* **Work instructions**
Looking at the data below, report how many lines contain "Export", with no other words.

** Data excerpts follows **

(* ===== verification/Prelude.v ===== *)
(** * MirrorECMA verification library: root file and prelude

    MirrorECMA is the TypeScript client of a mirror: a model checker behind a line
    protocol. A client registers a TLA+ specification, optionally negotiates the
    model interface (a semantic descriptor identified by the digest of its canonical
    text), and then replays traces: the mirror asks for an action, the application
    computes the next state, the client reports it, the mirror compares. This
    library models that path from the bytes on the wire to the evidence a replay
    leaves, and proves what makes it correct. File names below are under [src/src/].

    ** Ground

    - [Prelude], [JsNumber], [Utf16], [JsData], [JsText]: the language. A string is
      a list of UTF-16 units, a number an IEEE-754 binary64 value (the Standard
      Library's [spec_float]), a bigint a [Z]. A value of unknown type is [js]: one
      constructor for each case of [typeof], an object the list of its own
      properties in the order of [Object.keys]. Fallible code returns [res]: a
      value or the error that was thrown, with its class and message. A class whose
      methods change fields is a record with [method]s: an operation gives its
      result and the state after it, also when it throws.

    ** Model interface ([model-interface.ts], [negotiation-core.ts],
       [adapter-registry.ts], [descriptor-cache.ts])

    - [StrictJson]: [StrictJsonParser]. [StrictJsonFacts] and
      [StrictJsonRoundtrip]: it always ends, what an accepted value satisfies, it
      agrees with [JSON.parse], and it reads back what the canonical writer wrote.
    - [Decode], [ModelTypes], [Canonical], [Descriptor], [Contract]: the decoders of
      types, literals, paths, descriptors and companion contracts, and the canonical
      text. [DescriptorFacts], [DescriptorReorder], [Digest]: the decoder accepts
      exactly the written descriptors within the limits, and canonical text
      identifies a descriptor up to the order of its unordered parts. The hash is a
      parameter [sha256].
    - [Requests], [Replies], [Negotiation]: the extension a client adds to its
      registration, the replies with the recomputed digest, the strict first reply
      and its classification.
    - [AdapterRegistry], [DescriptorCache]: exact-key lookup and the bounded cache of
      verified descriptors, a refinement of a least-recently-used list.

    - [OpaqueItf], [OpaqueFacts] ([opaque-itf.ts]): the checked copy of a value and
      its identity, which decides equality up to the order of sets, maps and
      records.
    - [NativeCodec], [CodecFacts] ([dynamic-binding.ts]): values of the protocol as
      native values of a structural type and back. [DynamicBinding],
      [BindingFacts]: the synchronous and the asynchronous binding of a descriptor
      to callbacks, as [method]s over the state of a binding; what a callback does
      to the binding while it runs is an input.

    ** Line protocol ([protocol.ts], [transport.ts], [connection.ts], [client.ts])

    - [Protocol], [ProtocolFacts], [ClientMessages], [JsonText]: values, messages,
      their encoding and decoding and the rendering of states; round trips of states
      and of client messages.
    - [Transport], [TransportFacts]: the framing of a byte stream into
      lines, with a specification of the lines of a text of bytes that does not know
      about chunks, and the arrival of sent lines.
    - [Connection], [ConnectionFacts]: the session object as a machine whose events
      are the points between two suspensions of its methods; invariants by induction
      over the reachable states, termination of its queue.

    ** Replay ([replay-core.ts], [replay.ts], [replay-report.ts],
       [matched-evidence.ts], [acceptance.ts])

    - [ReplayCore]: the loop and its owners. The environment of one pass is a [turn]
      (what arrives, whether the run is cancelled, what the callback does, whether
      sending succeeds); a run is a list of turns, so there is no fuel: a run that
      wants more turns returns [None]. [ReplayFacts]: lock step, the evidence of a
      completed and of a failed replay.
    - [MatchedEvidence], [EvidenceFacts]: the tracker against a log of what the
      mirror acknowledged. [ReplayReport], [RecorderFacts]: the bounded recorder
      against the history of its calls. [Acceptance]: requirements and their
      assessment.

    ** Runs and reproduction ([client.ts], [spec.ts], [reproduction-bundle.ts],
       [reproduction-stability.ts], [reproduction-prefix-reducer.ts])

    - [Client], [ReportFacts]: the runners that own a transport, from registration to
      report. [Explore], [ExploreFacts]: the interactive session as a machine.
    - [SpecFiles], [SpecFacts]: the modules a specification reaches.
    - [Reproduction]: the signature of a failure and its equality. [Stability]: the
      repeated replays and their class. [PrefixReduction]: the descent over the
      prefixes of a failing trace.

    ** Schedules ([schedule-data.ts], [schedule.ts], [schedule-exploration.ts])

    - [ScheduleData]: schedules, inert data and the parser of a schedule.
    - [Schedule]: the controller of an execution as a machine. Its inputs are the
      calls of its methods, the messages and exits of the workers, the answers of
      the program and the readings of the clock; [ex_point] is where the controller
      is suspended. [ScheduleFacts], [ScheduleRuns]: the invariants of the machine
      ([progress], [wiring], [resources]) and what a passed execution has done.
    - [Exploration]: the enumeration of interleavings with a bound on preemptions,
      the loop over the runs and the evidence it asks for. [ExplorationFacts]: the
      enumeration against the interleavings themselves. [ExplorationRuns]: a
      complete exploration is one, and the receipt of a passed execution is evidence.

    ** Reproduction bundles, suites and runs
       ([reproduction-bundle.ts], [suite-*.ts], [lease-reduction.ts], [registry.ts],
       [async-replay.ts], [replay-control.ts], [negotiated.ts],
       [mutation-campaign.ts])

    - [BundleText], [Bundle]: the bounded scanner of a bundle, its validators, text
      and digest, the capture of a failure, the preflight with the evaluator it calls,
      and the replay. [BundlePreflight]: what was checked before a call to the
      evaluator. [BundleValues], [BundleFacts]: the round trip of a
      bundle, up to the order of properties.
    - [Suite], [SuitePreflight], [SuiteRun], [SuiteScope]: the definition of a suite,
      its preflight over the bytes of files, its run with the classification of what
      it met, and the construction scope of a local implementation. [SuiteFacts]: what
      a passed suite means.
    - [LeaseTrace], [LeaseReduction]: the reduced trace, and the reduction of one
      candidate with its oracle. [Registry]: discovery of a usable mirror.
    - [Waits]: the bounded waits, the control of a run and the lifetime
      of a suite, as machines over the events of the platform.
    - [Negotiated], [NegotiatedFacts]: the callback runner of negotiated runs.
      [NegotiatedReport]: the runner with a report. On whose word a
      factory of the application is called, and the cleanup of a run.
    - [Campaign] ([mutation-campaign.ts]): the declaration of a
      campaign of mutants, its run and its acceptance: what an accepted campaign has
      shown, and under what conditions a mutant is evaluated.

    ** The framework catalogue ([framework-catalog.ts])

    - [FrameworkText]: the parser that refuses repeated names, the checks of fields
      and the canonical text. [FrameworkCatalog]: the readers of a catalogue, of the
      manifest of a distribution and of the index of its cache, and the check of the
      two against each other. [FrameworkPreflight]: whether what is installed is the
      selected combination, and may be used.
    - [FrameworkFacts]: the canonical text is read back, so it identifies a value and
      comparisons of identities are equality; what an accepted distribution and a
      matched preflight have.

    ** Bounds and fuel

    The strict parser recurses on the nesting it still allows (128) and its loops on
    the length of the text that remains; [strict_json_total] and
    [mirror_message_total] show that no bound is hit. The loop over a chunk
    ([Transport.records]) has one step more than the chunk has bytes, and
    [records_spec] shows that this is enough. The walk over specification files
    gets fuel for one call more than there are files, which [spec_closure_correct]
    shows to be enough. The enumeration of schedules gets the number
    of steps of all chains, which [enumeration_exact] shows to be enough. Every other recursion is structural.
    Counters that JavaScript keeps in numbers are exact below 2^53, where
    [js_succ] saturates as addition does.

    ** Parameters

    The hash [sha256]; the text of a number that is not a safe integer
    ([number_text]); what inspecting a thrown value of unknown type gives
    ([foreign_code], [foreign_message], [foreign_object]); the file system of a
    specification ([absolute], [dirname], [candidatePath], [access], [realpath],
    [readSource]); the reading of a date ([date_parses]) and the comparison of texts in
    the locale of the platform ([localeCompare]); the cleanups that throw ([fails]).
    No theorem assumes more about them than its statement says.

    ** Not modelled

    Sockets, TLS, child processes, timers and files are the environment: where the
    modelled code waits for one of them, its outcome is an input. Freezing of objects
    and the identity of objects have no counterpart where nothing depends on them.
    Obtaining the iterator of a transport is taken not to throw in the callback
    runner. Not modelled: the binding of replays to scheduled executions, whose order
    of calls is decided by the async context of the platform; the workers, which are
    threads; the projected corpus and the project tool, which read directories and
    start processes; the scripts and experiments, which drive them. *)

From Stdlib Require Export Lia ZifyBool ZifyN Sorted.
From stdpp Require Export base strings numbers option gmap list.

** End of Data excerpts **

* **Result**
2